Sales exported a **raw contacts** file from the CRM. It contains customer names, emails, and phone numbers, but the formatting is messy and some emails are invalid.  
Your tasks:

1. **Clean** the contacts (Files + Exceptions + Regex).  
2. **Write unit tests** to make sure your helper functions work correctly and keep working in the future.

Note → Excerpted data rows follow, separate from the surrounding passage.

Lemma slice_from_nonneg {X} (l : list X) (c : Z) :
  0 <= c -> slice_from l c = skipn (Z.to_nat c) l.
Proof.
  intros Hc. unfold slice_from, slice_bound.
  destruct (c <? 0) eqn:Hneg; [apply Z.ltb_lt in Hneg; lia|].
  destruct (Nat.le_ge_cases (Z.to_nat c) (List.length l)) as [Hle|Hge].
  - now rewrite Nat.min_l.
  - rewrite Nat.min_r by assumption. now rewrite !skipn_all2 by lia.
Qed.

(** [l[:c] + l[c:] == l] *)
Lemma slice_to_from {X} (l : list X) (c : Z) :
  (slice_to l c ++ slice_from l c)%list = l.
Proof. apply firstn_skipn. Qed.

Section Container.

Variable A : Type.

(** C9: for a container over a tensor of [n] rows (a tensor dimension,
    so [n < 2^63]) and a [split_ratio] of [0..1], [train_test_split]
    returns a training set whose index array holds the first
    [int(split_ratio * n)] entries of the container's index array and a
    validation set whose index array holds the others: the two index
    arrays one after the other give the index array back, and the two
    lengths add up to the length of the container.  Both sets hold the
    data of the container. *)
Theorem train_test_split_partitions
    (self : Container A) (split_ratio : float) :
  Z.of_nat (shape0 self) < 2 ^ 63 ->
  (0 <=? split_ratio)%float = true -> (split_ratio <=? 1)%float = true ->
  exists (n : float) (cutoffIdx : Z) (trainDS validDS : Container A),
    float_of_int (Z.of_nat (shape0 self)) = ret n /\
    int_of_float (split_ratio * n)%float = ret cutoffIdx /\
    0 <= cutoffIdx /\
    train_test_split self split_ratio = ret (trainDS, validDS) /\
    dataIdx trainDS = firstn (Z.to_nat cutoffIdx) (dataIdx self) /\
    dataIdx validDS = skipn (Z.to_nat cutoffIdx) (dataIdx self) /\
    (dataIdx trainDS ++ dataIdx validDS)%list = dataIdx self /\
    (__len__ trainDS + __len__ validDS)%nat = __len__ self /\
    data trainDS = data self /\ data validDS = data self.
Proof.
  intros Hn H0 H1.
  assert (Hz : 0 <= Z.of_nat (shape0 self) < 2 ^ 63) by lia.
  pose proof (float_of_int_small Hz) as Hfloat.
  set (n := of_uint63 (Uint63.of_Z (Z.of_nat (shape0 self)))) in *.
  assert (Hfin : finite_below false 21 (Prim2SF n)).
  { unfold n. rewrite (float_of_small_int Hz).
    now apply binary_normalize_small. }
  destruct (@int_of_float_nonnegative _ (@mul_unit_interval split_ratio n H0 H1 Hfin))
    as (k & Hint & Hk).
  exists n, k.
  exists {| data := data self; dataIdx := slice_to (dataIdx self) k |}.
  exists {| data := data self; dataIdx := slice_from (dataIdx self) k |}.
  unfold train_test_split. rewrite Hfloat. cbn [bind ret].
  rewrite Hint. cbn [bind ret dataIdx data __len__].
  repeat split; try assumption.
  - now apply slice_to_nonneg.
  - now apply slice_from_nonneg.
  - apply slice_to_from.
  - unfold __len__. cbn [dataIdx].
    rewrite <- length_app, slice_to_from. reflexivity.
Qed.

## Data file (given by the company): `contacts_raw.txt`
Use this exact sample data (you may extend it for your own testing, but do **not** change it when submitting).  
Run the next cell once to create the file beside your notebook.

In [1]:
# Create the provided company dataset file
with open("contacts_raw.txt", "w", encoding="utf-8") as f:
    f.write('Alice Johnson <alice@example.com> , +1 (469) 555-1234\nBob Roberts <bob[at]example.com> , 972-555-777\nSara M. , sara@mail.co , 214 555 8888\n"Mehdi A." <mehdi.ay@example.org> , (469)555-9999\nDelaram <delaram@example.io>, +1-972-777-2121\nNima <NIMA@example.io> , 972.777.2121\nduplicate <Alice@Example.com> , 469 555 1234')
print("Wrote contacts_raw.txt with sample DalaShop data.")

Wrote contacts_raw.txt with sample DalaShop data.


## Q1 (1.5 pts) — CRM cleanup with Files, Exceptions, and Regex
Implement `q1_crm_cleanup.py` to:

1. **Read** `contacts_raw.txt` using `pathlib` and `with`. If the file is missing, **handle** it gracefully with `try/except FileNotFoundError` (print a friendly message; do not crash).
2. **Validate emails** with a simple regex (`r"[A-Za-z0-9._%+-]+@[A-Za-z0-9.-]+\.[A-Za-z]{2,}"`).  
   - Trim whitespace with `strip()` before checking.  
   - Use **full** matching (not partial).
3. **Normalize phone numbers:** remove all non-digits (e.g., with `re.sub(r"\D", "", raw)`).  
   - If the result has **≥ 10 digits**, keep the **last 10 digits**.  
   - Otherwise, return an **empty string** (`""`).
4. **Filter rows:** keep **only** rows with a valid email.
5. **Deduplicate:** remove duplicates by **email** using **case-insensitive** comparison (e.g., `email.casefold()`). **Keep the first occurrence** and drop later duplicates.
6. **Output CSV:** write to `contacts_clean.csv` with **columns exactly** `name,email,phone` (UTF-8).  
7. **Preserve input order:** the order of rows in `contacts_clean.csv` must match the **first appearance** order from the input file. **Do not sort** the rows.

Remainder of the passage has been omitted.